The PostMessage API is an alternative to JSONP, XHR with CORS headers requests that enable sending data between origins. To understand PostMessage you need to know cross-origin communication in modern browsers.

Cross-origin Communication

Modern web browsers employ an important security mechanism known as the Same Origin Policy (SOP) that acts as a security boundary between web pages loaded from different “origins”.

Same Origin Policy

The same-origin policy is a critical security mechanism that restricts how a document or script loaded by one origin can interact with a resource from another origin. Two URLs have the same origin if the protocol, port (if specified), and host are the same for both.

The following table gives examples of origin comparisons with the URL http://store.company.com/dir/page.html

URL Outcome Reason
http://store.company.com/dir2/other.html Same Origin Only the Path differs
http://store.company.com/dir/inner/another.html Same Origin Only the Path differs
https://store.company.com/page.html Failure Different protocol
http://store.company.com:81/dir/page.html Failure Different port
http://news.company.com/dir/page.html Failure Different host

PostMessage()

The window.postMessage() method safely enables cross-origin communication between Window objects; e.g., between a page and a pop-up that it spawned, or between a page and an iframe embedded within it.

Syntax

targetWindow.postMessage(message, targetOrigin, [transfer]);

Sending a Message

targetWindow.postMessage("unstable was here", "*");

Receiving a message

window.addEventListener("message", function(message){console.log(message.data)});

To send a message application calls "PostMessage" function with a message and target origin which in this case is a wildcard.

At the receiving end, a "message" event handler can be used.

Vulnerabilities

If PostMessage is not implemented correctly it can lead to Cross-site scripting vulnerabilities or in some cases information disclosure.

How to test?

XSS

Most of the time XSS arises when at receiving end there is no validation of an origin. So if you don't see the following origin validation code at the receiver end there might be a chance for XSS.

window.addEventListener("message", (event)=>{
    if (event.origin !== "http://safe.com")
    return;
    ...
}

Also at the parent window, the target origin must be set to a wildcard to perform the XSS.

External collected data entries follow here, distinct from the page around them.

(** ** Who waits for whom

    One routine of the task runs at a time, and it is the caller while it
    polls; the code of the timer future has a caller; and while a call on a
    stored waker that this code made is under way, another thread waits in it,
    so that the call does not get to the future. *)
Record order (s : co_sys) : Prop := {
  or_one : forall i j, runs_dpc (co_task s) i -> runs_dpc (co_task s) j -> i = j;
  or_polls : m_polling (s_mem (co_task s)) = true ->
    forall i, runs_dpc (co_task s) i -> co_caller s = Some i;
  or_owner : owner (co_timer s) <> None ->
    exists i, co_caller s = Some i /\ (i < length (s_threads (co_task s)))%nat;
  or_waits : busy (co_task s) (co_owner_call s) = true ->
    exists i, co_caller s = Some i /\ co_owner_call s <> Some i
      /\ (m_polling (s_mem (co_task s)) = true \/ m_future (s_mem (co_task s)) = false);
  or_range : forall j, co_owner_call s = Some j -> (j < length (s_threads (co_task s)))%nat;
  or_dpc : forall j, co_dpc_call s = Some j ->
    exists p, s_threads (co_task s) !! j = Some (mkThread false p)
}.

Lemma co_start_order b handle : order (co_start b handle).
Proof.
  split; cbn; try done. intros [|i] j (p & Hi & _); by cbn in Hi.
Qed.

(** *** Calls of the environment *)

Definition extends (es : list ExecutorSem.event) (x x' : ExecutorSem.sys) : Prop :=
  es = [] /\ x' = x
  \/ exists a n, es = [Env a] /\ x' = mkSys (upd_given n (s_mem x)) (s_threads x ++ [mkThread false (env_prog a)]).

Lemma env_extends c es x x' :
  es = [] \/ (exists a, es = [Env a]) -> ExecutorSem.run c true es x = Some x' -> extends es x x'.
Proof.
  intros [->|[a ->]] Hr; [left; by injection Hr|]. apply run_env in Hr as (n & _ & ->). right. by exists a, n.
Qed.

Lemma runs_dpc_app m ts p i x :
  s_threads x = ts -> runs_dpc (mkSys m (ts ++ [mkThread false p])) i -> runs_dpc x i.
Proof.
  intros <- (q & Hi & Hq). exists q. split; [|done]. cbn in Hi.
  by apply lookup_app_Some in Hi as [Hi|[_ Hi%list_lookup_singleton_Some]]; [|destruct Hi].
Qed.

Lemma busy_app m ts l j x :
  s_threads x = ts -> (forall i, j = Some i -> (i < length ts)%nat) -> busy (mkSys m (ts ++ l)) j = busy x j.
Proof. intros <- Hj. destruct j as [j|]; [|done]. cbn. by rewrite lookup_app_l by auto. Qed.

(** A step that only adds a call: one that the timer future made, one that
    the timer's DPC made, or another. *)
Lemma extends_order es s x' t' oc dc h hc :
  order s -> extends es (co_task s) x' -> (owner t' <> None -> owner (co_timer s) <> None) ->
  oc = co_owner_call s
  \/ oc = Some (length (s_threads (co_task s))) /\ (length (s_threads (co_task s)) < length (s_threads x'))%nat
     /\ (exists i, co_caller s = Some i /\ (i < length (s_threads (co_task s)))%nat)
     /\ (m_polling (s_mem (co_task s)) = true \/ m_future (s_mem (co_task s)) = false) ->
  dc = co_dpc_call s
  \/ dc = Some (length (s_threads (co_task s))) /\ (length (s_threads (co_task s)) < length (s_threads x'))%nat ->
  order (mkCo x' t' (co_caller s) oc dc h hc).
Proof.
  intros [O1 O2 O3 O4 O5 O6] Hex Hown Hoc Hdc.
  destruct Hex as [[_ ->]|(a & n & _ & ->)]; split; cbn [co_task co_timer co_caller co_owner_call co_dpc_call s_mem s_threads] in *.
  1-6: destruct Hoc as [->|(_ & Hl & _)]; [|lia]; destruct Hdc as [->|(_ & Hl)]; [|lia]; auto.
  - intros i j Hi Hj. apply O1; by eapply runs_dpc_app.
  - intros Hp i Hi. apply (O2 Hp). by eapply runs_dpc_app.
  - intros Ho. destruct (O3 (Hown Ho)) as (i & Hi & Hl). exists i. rewrite length_app. split; [done|lia].
  - destruct Hoc as [->|(-> & _ & (i & Hi & Hl) & Hp)].
    + rewrite (busy_app _ _ _ _ (co_task s)) by done. done.
    + intros _. exists i. split; [done|]. split; [intros [= E]; lia|done].
  - intros j Hj. rewrite length_app. destruct Hoc as [->|(-> & _)]; [specialize (O5 j Hj); lia|].
    injection Hj as <-. cbn. lia.
  - intros j Hj. destruct Hdc as [->|(-> & _)].
    + destruct (O6 j Hj) as [p Hp]. exists p. by apply lookup_app_l_Some.
    + injection Hj as <-. exists (env_prog a). by apply list_lookup_middle.
Qed.

(** A thread of the executor goes on. *)
Lemma runs_dpc_insert m' i d p' q x j :
  s_threads x !! i = Some (mkThread d q) -> running (mkThread d q) = true ->
  runs_dpc (mkSys m' (<[i := mkThread d p']> (s_threads x))) j -> runs_dpc x j.
Proof.
  intros Hi Hq (p & Hj & Hp). cbn in Hj. destruct (decide (j = i)) as [->|Hne].
  - apply list_lookup_insert_Some in Hj as [(_ & [= -> ->] & _)|[? _]]; [by exists q|done].
  - rewrite list_lookup_insert_ne in Hj by done. by exists p.
Qed.

Lemma busy_insert m' i d p' q x j :
  s_threads x !! i = Some (mkThread d q) -> running (mkThread d q) = true ->
  busy (mkSys m' (<[i := mkThread d p']> (s_threads x))) j = true -> busy x j = true.
Proof.
  intros Hi Hq. destruct j as [j|]; [|done]. cbn. destruct (decide (j = i)) as [->|Hne].
  - rewrite Hi. done.
  - by rewrite list_lookup_insert_ne by done.
Qed.

Lemma dpc_insert x i d p p' j q :
  s_threads x !! i = Some (mkThread d p) -> s_threads x !! j = Some (mkThread false q) ->
  exists q', <[i := mkThread d p']> (s_threads x) !! j = Some (mkThread false q').
Proof.
  intros Hi Hj. destruct (decide (j = i)) as [->|Hne]; [|exists q; by rewrite list_lookup_insert_ne].
  rewrite Hj in Hi. injection Hi as <- _. exists p'. apply list_lookup_insert_eq. by apply lookup_lt_Some in Hj.
Qed.

Definition calls_timer (o : op) : bool := match o with PollBegin | DropFuture => true | _ => false end.
Definition ends_poll (o : op) : bool := match o with PollEnd => true | _ => false end.

Section Order.
Context (c : config).

(** What an operation does to the flags the order depends on. *)
Lemma exec_flags o oc m r m' :
  exec c o oc m = Done (r, m') ->
  match o with
  | PollBegin => True
  | DropFuture => m_polling m' = m_polling m
  | _ => m_future m' = m_future m /\ m_polling m' = m_polling m && negb (ends_poll o)
  end.
Proof.
  intros He. destruct o; cbn in He; try done; repeat case_match; try done; injection He as _ <-; cbn;
    by rewrite ?andb_true_r, ?andb_false_r.
Qed.

Section Thread.
Context (s : co_sys) (i : nat) (d : bool) (o : op) (k : resp o -> prog unit) (p' : prog unit) (m' : task_mem).
Context (Hx : Inv true (co_task s)) (Ho : order s).
Context (Hi : s_threads (co_task s) !! i = Some (mkThread d (Vis o k))).
Abbreviation x' := (mkSys m' (<[i := mkThread d p']> (s_threads (co_task s)))).
Abbreviation after t caller :=
  (mkCo x' t caller (co_owner_call s) (co_dpc_call s) (co_handle s) (co_handle_call s)).

Lemma call_order t :
  calls_timer o = true -> m_polling (s_mem (co_task s)) = false -> m_future (s_mem (co_task s)) = true ->
  (o = DropFuture -> m_polling m' = false) -> order (after t (Some i)).
Proof using Hx Ho Hi.
  destruct Ho as [O1 O2 O3 O4 O5 O6]. intros Hc Hpo Hfu Hdrop.
  pose proof (fun j => runs_dpc_insert m' i d p' _ (co_task s) j Hi eq_refl) as Hdpc.
  split; cbn [co_task co_timer co_caller co_owner_call co_dpc_call s_mem s_threads].
  - intros a b Ha Hb. by apply O1; apply Hdpc.
  - intros Hp j Hj. f_equal. apply O1; [|by apply Hdpc]. destruct o; try done; [|by rewrite Hdrop in Hp].
    destruct Hx as (gs & Ht & _). destruct (Forall2_lookup_r _ _ _ _ _ Ht Hi) as (g & _ & (n & d' & -> & _) & Hd).
    specialize (Hd eq_refl). cbn in Hd. subst d. by exists (Vis PollBegin k).
  - intros _. exists i. rewrite length_insert. split; [done|]. by apply lookup_lt_Some in Hi.
  - intros Hb. destruct (O4 (busy_insert _ _ _ _ _ _ _ Hi eq_refl Hb)) as (_ & _ & _ & [?|?]); congruence.
  - intros j Hj. rewrite length_insert. by apply O5.
  - intros j Hj. destruct (O6 j Hj) as [q Hq]. by eapply dpc_insert.
Qed.

Lemma plain_order :
  (m_future m' = m_future (s_mem (co_task s))
   /\ m_polling m' = m_polling (s_mem (co_task s)) && negb (ends_poll o)) ->
  (busy (co_task s) (co_owner_call s) = true -> co_caller s <> Some i) ->
  order (after (co_timer s) (co_caller s)).
Proof using Hx Ho Hi.
  destruct Ho as [O1 O2 O3 O4 O5 O6]. intros [Hf Hp] Hwaits.
  pose proof (fun j => runs_dpc_insert m' i d p' _ (co_task s) j Hi eq_refl) as Hdpc.
  split; cbn [co_task co_timer co_caller co_owner_call co_dpc_call s_mem s_threads].
  - intros a b Ha Hb. by apply O1; apply Hdpc.
  - intros Hq j Hj. rewrite Hp in Hq. apply andb_true_iff in Hq as [Hq _]. by apply O2; [|apply Hdpc].
  - intros Hown. rewrite length_insert. by apply O3.
  - intros Hb. apply (busy_insert _ _ _ _ _ _ _ Hi eq_refl) in Hb.
    destruct (O4 Hb) as (j & Hj & Hne & Hor). exists j. split; [done|]. split; [done|].
    destruct Hor as [Hpo|Hfu]; [left|right; congruence]. rewrite Hp, Hpo. destruct o; try done.
    destruct (polls_end_dpc _ Hx i) as [Hr _]; [unfold next_op; by rewrite Hi|].
    by destruct (Hwaits Hb); apply O2.
  - intros j Hj. rewrite length_insert. by apply O5.
  - intros j Hj. destruct (O6 j Hj) as [q Hq]. by eapply dpc_insert.
Qed.
End Thread.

targetWindow.postMessage("xss", "*");

When there is no validation on the child window an attacker can host a different webpage with the XSS payload as per the functionality.

Detection

The way to detect PostMessage vulnerabilities is to read the javascript code. There are some tools that can help you to some extent. The easiest way is to use the developer console. You can find this under sources -> Global Listeners. The other tools like PMHook with TamperMonkey can be used.